# Information shown
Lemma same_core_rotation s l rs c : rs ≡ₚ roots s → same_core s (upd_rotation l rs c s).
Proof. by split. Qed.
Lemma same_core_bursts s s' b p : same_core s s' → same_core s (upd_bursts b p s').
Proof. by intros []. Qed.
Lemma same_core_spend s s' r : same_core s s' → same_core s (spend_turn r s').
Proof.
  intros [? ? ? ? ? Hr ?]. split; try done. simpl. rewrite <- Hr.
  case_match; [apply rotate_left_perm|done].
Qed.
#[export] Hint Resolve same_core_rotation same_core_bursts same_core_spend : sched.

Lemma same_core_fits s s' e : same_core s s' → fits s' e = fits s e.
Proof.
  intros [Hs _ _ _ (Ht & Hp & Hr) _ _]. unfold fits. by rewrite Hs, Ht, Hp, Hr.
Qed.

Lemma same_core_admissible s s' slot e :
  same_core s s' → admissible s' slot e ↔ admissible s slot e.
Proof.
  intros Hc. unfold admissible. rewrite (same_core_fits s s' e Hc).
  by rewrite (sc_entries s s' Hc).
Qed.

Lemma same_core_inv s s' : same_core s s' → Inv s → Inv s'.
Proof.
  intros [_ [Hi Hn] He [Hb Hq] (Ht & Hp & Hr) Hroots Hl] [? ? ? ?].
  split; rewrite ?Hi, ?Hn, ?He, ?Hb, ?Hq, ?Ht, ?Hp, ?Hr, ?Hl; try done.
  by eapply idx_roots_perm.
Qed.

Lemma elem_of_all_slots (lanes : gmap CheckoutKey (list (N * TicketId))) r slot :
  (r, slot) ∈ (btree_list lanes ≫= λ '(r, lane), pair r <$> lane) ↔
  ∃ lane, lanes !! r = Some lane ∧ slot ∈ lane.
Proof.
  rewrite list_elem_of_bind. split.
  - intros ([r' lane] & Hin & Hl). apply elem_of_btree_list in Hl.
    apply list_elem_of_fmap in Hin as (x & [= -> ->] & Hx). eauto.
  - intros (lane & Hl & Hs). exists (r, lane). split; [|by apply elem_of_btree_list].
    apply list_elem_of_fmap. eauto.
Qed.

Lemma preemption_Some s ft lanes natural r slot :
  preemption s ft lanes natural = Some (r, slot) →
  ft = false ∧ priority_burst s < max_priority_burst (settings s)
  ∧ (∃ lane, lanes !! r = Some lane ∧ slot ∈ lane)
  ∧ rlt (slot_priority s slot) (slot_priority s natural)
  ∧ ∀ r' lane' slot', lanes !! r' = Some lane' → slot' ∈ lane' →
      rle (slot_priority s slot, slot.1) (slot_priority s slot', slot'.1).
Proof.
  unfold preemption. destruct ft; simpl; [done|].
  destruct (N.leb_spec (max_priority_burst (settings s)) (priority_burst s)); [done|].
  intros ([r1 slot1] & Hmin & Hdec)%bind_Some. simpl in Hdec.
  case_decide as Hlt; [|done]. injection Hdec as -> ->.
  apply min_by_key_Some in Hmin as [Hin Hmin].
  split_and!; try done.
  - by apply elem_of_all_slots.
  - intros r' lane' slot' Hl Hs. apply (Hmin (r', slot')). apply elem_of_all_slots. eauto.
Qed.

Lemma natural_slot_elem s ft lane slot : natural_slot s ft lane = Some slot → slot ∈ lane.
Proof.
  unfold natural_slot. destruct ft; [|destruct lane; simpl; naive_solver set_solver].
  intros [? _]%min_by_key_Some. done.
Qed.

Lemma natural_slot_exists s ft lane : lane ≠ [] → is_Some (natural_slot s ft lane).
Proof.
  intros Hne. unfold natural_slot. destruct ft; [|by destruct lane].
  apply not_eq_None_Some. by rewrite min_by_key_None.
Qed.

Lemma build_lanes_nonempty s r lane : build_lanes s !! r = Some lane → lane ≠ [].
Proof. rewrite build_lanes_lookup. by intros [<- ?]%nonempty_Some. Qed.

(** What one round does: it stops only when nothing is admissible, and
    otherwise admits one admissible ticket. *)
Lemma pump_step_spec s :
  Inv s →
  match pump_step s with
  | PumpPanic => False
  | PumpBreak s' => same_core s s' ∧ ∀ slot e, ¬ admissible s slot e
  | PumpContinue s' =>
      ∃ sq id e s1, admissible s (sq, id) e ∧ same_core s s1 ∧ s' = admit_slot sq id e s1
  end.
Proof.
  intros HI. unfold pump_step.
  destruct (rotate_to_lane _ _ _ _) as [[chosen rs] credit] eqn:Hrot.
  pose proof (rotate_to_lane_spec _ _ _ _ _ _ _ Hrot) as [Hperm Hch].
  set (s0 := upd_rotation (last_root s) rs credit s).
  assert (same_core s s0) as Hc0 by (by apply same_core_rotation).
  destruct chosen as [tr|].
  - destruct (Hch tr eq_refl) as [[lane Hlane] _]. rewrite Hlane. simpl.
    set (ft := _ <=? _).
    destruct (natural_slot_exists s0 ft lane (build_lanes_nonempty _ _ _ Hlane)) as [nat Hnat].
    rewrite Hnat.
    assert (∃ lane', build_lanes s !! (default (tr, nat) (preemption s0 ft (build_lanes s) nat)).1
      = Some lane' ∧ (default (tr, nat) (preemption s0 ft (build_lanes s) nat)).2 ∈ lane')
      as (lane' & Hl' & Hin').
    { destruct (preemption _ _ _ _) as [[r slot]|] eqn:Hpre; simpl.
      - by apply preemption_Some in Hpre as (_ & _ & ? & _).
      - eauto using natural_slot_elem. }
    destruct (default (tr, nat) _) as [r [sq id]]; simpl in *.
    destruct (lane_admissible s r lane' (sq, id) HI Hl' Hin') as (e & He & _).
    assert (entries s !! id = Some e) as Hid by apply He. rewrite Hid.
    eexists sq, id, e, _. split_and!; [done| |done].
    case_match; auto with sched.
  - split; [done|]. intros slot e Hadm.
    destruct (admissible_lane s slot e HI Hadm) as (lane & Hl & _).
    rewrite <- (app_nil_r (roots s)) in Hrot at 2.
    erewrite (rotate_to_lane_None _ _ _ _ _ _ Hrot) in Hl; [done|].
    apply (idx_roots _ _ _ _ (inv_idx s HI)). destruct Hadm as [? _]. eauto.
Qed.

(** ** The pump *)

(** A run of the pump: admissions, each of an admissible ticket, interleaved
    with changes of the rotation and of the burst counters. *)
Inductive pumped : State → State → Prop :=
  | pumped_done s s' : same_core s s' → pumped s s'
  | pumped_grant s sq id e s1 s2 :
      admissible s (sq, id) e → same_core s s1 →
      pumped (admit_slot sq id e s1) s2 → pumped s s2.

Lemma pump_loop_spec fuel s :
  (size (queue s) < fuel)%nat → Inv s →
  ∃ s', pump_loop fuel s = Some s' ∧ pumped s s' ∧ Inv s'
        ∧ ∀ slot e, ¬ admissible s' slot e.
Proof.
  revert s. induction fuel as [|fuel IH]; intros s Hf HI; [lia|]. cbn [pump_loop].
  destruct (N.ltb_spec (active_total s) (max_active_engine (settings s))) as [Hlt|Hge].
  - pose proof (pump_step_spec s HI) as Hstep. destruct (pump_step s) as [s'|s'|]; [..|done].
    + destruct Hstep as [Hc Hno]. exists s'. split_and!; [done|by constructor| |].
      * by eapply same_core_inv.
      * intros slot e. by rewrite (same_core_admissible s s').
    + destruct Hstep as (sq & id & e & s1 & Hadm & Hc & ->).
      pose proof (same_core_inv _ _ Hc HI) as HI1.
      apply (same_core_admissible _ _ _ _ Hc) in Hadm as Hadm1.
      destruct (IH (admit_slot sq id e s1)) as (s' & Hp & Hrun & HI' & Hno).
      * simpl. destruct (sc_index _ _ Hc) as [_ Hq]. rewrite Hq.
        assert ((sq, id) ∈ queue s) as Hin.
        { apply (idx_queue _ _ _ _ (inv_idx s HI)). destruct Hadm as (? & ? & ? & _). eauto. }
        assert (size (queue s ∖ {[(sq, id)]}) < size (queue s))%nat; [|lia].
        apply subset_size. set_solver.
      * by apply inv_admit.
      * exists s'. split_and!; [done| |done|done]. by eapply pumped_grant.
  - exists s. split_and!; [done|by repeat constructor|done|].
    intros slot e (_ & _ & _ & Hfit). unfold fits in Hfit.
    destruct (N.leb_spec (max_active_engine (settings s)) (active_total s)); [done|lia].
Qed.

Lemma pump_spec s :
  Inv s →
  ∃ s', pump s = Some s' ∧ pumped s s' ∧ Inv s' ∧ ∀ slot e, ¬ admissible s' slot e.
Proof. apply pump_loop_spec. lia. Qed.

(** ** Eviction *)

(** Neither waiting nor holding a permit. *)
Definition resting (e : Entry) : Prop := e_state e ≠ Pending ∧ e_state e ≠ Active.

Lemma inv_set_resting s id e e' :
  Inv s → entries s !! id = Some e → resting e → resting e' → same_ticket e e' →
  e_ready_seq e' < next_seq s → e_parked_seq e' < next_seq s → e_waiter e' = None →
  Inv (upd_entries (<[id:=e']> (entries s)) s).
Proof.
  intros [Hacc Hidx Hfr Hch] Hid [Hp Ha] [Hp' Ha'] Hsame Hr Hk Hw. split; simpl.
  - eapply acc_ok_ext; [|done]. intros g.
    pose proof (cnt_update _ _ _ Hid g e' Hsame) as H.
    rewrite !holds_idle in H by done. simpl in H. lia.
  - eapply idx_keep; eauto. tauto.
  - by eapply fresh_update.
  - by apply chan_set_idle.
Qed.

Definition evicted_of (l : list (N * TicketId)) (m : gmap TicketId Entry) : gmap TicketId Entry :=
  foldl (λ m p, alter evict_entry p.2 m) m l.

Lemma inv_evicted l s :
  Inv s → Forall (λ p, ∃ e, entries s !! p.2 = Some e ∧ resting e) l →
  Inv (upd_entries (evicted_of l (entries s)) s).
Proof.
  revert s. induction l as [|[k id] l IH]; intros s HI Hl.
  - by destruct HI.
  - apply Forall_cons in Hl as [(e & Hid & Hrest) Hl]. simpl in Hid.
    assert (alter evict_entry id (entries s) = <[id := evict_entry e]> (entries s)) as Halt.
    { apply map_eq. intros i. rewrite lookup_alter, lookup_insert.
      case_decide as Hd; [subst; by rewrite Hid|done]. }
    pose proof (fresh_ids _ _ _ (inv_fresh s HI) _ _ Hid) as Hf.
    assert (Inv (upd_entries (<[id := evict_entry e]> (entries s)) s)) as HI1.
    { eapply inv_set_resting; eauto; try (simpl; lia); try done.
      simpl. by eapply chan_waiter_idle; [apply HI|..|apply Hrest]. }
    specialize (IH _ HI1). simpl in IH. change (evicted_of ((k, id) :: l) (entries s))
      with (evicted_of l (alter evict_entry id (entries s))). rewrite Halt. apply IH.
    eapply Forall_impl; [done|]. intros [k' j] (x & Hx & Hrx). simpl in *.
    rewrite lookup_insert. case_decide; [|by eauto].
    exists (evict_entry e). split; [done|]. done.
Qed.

* * *

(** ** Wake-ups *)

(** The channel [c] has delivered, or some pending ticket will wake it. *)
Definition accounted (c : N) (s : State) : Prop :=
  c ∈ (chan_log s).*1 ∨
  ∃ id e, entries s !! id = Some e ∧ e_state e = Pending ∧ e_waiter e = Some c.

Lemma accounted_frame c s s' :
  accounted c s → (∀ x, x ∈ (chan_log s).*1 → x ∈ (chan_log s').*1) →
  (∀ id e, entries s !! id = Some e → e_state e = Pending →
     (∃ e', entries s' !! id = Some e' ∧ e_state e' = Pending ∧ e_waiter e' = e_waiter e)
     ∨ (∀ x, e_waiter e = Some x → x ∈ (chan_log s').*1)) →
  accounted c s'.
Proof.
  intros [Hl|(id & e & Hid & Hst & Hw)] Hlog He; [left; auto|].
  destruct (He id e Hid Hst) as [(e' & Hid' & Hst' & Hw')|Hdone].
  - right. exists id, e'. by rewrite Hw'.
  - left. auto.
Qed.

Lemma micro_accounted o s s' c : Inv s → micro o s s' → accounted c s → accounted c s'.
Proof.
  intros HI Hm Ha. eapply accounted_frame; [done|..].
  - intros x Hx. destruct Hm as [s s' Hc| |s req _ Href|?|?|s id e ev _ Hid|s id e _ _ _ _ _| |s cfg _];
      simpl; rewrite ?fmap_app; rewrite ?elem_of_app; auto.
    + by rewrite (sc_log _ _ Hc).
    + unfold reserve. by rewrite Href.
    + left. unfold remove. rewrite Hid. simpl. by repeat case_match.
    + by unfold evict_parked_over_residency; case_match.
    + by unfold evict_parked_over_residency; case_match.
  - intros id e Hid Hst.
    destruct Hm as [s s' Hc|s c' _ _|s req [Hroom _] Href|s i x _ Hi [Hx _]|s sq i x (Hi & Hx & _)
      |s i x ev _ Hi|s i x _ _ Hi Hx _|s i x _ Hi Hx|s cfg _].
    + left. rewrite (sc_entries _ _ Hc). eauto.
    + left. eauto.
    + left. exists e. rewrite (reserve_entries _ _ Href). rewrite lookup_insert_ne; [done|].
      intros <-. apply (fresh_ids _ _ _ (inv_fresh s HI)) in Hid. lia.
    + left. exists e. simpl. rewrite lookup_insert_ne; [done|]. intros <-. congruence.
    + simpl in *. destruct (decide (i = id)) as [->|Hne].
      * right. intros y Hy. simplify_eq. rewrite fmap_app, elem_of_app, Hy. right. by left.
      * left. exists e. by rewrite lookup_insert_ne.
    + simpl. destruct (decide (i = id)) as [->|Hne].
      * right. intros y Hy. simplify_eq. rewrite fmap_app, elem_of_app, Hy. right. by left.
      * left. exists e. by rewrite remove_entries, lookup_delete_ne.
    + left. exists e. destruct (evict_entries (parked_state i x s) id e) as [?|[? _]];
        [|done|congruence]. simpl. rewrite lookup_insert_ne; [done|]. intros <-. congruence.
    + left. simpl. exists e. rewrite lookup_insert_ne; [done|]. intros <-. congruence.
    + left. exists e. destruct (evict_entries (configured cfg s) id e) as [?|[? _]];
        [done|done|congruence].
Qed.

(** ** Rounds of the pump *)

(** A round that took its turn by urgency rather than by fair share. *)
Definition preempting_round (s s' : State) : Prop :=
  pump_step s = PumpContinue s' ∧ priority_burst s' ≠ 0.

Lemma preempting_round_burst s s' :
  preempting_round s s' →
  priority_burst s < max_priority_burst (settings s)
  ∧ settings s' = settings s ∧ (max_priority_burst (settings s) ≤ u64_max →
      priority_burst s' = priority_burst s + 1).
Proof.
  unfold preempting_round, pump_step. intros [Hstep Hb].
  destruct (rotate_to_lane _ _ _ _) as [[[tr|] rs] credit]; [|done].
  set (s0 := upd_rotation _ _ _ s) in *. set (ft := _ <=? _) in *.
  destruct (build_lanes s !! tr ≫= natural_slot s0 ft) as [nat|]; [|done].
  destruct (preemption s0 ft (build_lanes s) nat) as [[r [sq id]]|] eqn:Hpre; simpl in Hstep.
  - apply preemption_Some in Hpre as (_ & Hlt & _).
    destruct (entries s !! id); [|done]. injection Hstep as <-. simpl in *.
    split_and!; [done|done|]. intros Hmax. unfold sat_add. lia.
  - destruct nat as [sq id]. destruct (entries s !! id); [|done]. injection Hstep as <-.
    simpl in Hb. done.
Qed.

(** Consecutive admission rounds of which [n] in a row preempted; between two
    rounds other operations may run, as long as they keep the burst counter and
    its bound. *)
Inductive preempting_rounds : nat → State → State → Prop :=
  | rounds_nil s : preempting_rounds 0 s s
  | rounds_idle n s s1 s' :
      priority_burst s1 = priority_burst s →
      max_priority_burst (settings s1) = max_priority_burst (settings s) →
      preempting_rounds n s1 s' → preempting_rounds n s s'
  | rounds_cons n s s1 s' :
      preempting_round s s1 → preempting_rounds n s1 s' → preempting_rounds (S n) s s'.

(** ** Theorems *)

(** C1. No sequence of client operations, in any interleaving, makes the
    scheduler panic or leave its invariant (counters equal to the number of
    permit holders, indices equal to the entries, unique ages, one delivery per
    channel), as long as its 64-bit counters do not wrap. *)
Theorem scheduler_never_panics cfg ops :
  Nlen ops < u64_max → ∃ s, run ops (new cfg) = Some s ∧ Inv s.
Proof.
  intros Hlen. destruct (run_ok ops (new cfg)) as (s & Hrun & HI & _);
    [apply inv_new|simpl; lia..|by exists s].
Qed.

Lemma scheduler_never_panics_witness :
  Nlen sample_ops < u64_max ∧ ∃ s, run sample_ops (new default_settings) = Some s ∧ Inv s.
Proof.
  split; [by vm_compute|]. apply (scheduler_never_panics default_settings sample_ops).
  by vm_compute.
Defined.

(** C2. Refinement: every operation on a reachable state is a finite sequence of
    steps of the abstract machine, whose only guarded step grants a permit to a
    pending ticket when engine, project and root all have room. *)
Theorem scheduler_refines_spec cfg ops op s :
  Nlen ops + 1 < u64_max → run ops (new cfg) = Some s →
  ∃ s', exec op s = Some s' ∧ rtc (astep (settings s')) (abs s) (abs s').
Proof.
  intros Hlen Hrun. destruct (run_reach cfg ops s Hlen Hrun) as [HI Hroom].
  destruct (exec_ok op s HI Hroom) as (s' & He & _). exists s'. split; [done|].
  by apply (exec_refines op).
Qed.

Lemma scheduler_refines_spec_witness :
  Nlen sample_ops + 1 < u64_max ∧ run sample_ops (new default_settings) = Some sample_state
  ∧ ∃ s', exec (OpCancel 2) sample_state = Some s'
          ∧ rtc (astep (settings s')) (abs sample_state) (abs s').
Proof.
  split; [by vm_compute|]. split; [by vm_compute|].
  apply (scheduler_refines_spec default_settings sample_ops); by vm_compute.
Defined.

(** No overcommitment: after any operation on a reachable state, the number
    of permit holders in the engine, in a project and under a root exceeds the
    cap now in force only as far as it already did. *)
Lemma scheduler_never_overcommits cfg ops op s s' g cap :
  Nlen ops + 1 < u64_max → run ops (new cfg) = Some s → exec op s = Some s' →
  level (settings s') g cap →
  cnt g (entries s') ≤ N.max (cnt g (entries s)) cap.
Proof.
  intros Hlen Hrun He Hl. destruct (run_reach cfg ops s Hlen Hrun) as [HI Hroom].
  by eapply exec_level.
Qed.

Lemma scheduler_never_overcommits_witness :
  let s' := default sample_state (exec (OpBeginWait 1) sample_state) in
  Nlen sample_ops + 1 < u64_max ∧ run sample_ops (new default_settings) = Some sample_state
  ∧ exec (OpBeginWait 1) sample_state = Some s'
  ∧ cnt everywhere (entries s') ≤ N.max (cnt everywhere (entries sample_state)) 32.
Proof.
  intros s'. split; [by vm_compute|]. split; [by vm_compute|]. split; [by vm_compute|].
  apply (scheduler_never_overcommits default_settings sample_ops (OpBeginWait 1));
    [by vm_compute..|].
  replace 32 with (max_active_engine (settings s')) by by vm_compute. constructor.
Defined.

# What is required
From the entries above, return exactly the line containing "s' = admit_slot sq id e s1", the line containing "revert s. induction fuel", and all lines between, and nothing else.

# Response to the exercise
      ∃ sq id e s1, admissible s (sq, id) e ∧ same_core s s1 ∧ s' = admit_slot sq id e s1
  end.
Proof.
  intros HI. unfold pump_step.
  destruct (rotate_to_lane _ _ _ _) as [[chosen rs] credit] eqn:Hrot.
  pose proof (rotate_to_lane_spec _ _ _ _ _ _ _ Hrot) as [Hperm Hch].
  set (s0 := upd_rotation (last_root s) rs credit s).
  assert (same_core s s0) as Hc0 by (by apply same_core_rotation).
  destruct chosen as [tr|].
  - destruct (Hch tr eq_refl) as [[lane Hlane] _]. rewrite Hlane. simpl.
    set (ft := _ <=? _).
    destruct (natural_slot_exists s0 ft lane (build_lanes_nonempty _ _ _ Hlane)) as [nat Hnat].
    rewrite Hnat.
    assert (∃ lane', build_lanes s !! (default (tr, nat) (preemption s0 ft (build_lanes s) nat)).1
      = Some lane' ∧ (default (tr, nat) (preemption s0 ft (build_lanes s) nat)).2 ∈ lane')
      as (lane' & Hl' & Hin').
    { destruct (preemption _ _ _ _) as [[r slot]|] eqn:Hpre; simpl.
      - by apply preemption_Some in Hpre as (_ & _ & ? & _).
      - eauto using natural_slot_elem. }
    destruct (default (tr, nat) _) as [r [sq id]]; simpl in *.
    destruct (lane_admissible s r lane' (sq, id) HI Hl' Hin') as (e & He & _).
    assert (entries s !! id = Some e) as Hid by apply He. rewrite Hid.
    eexists sq, id, e, _. split_and!; [done| |done].
    case_match; auto with sched.
  - split; [done|]. intros slot e Hadm.
    destruct (admissible_lane s slot e HI Hadm) as (lane & Hl & _).
    rewrite <- (app_nil_r (roots s)) in Hrot at 2.
    erewrite (rotate_to_lane_None _ _ _ _ _ _ Hrot) in Hl; [done|].
    apply (idx_roots _ _ _ _ (inv_idx s HI)). destruct Hadm as [? _]. eauto.
Qed.

(** ** The pump *)

(** A run of the pump: admissions, each of an admissible ticket, interleaved
    with changes of the rotation and of the burst counters. *)
Inductive pumped : State → State → Prop :=
  | pumped_done s s' : same_core s s' → pumped s s'
  | pumped_grant s sq id e s1 s2 :
      admissible s (sq, id) e → same_core s s1 →
      pumped (admit_slot sq id e s1) s2 → pumped s s2.

Lemma pump_loop_spec fuel s :
  (size (queue s) < fuel)%nat → Inv s →
  ∃ s', pump_loop fuel s = Some s' ∧ pumped s s' ∧ Inv s'
        ∧ ∀ slot e, ¬ admissible s' slot e.
Proof.
  revert s. induction fuel as [|fuel IH]; intros s Hf HI; [lia|]. cbn [pump_loop].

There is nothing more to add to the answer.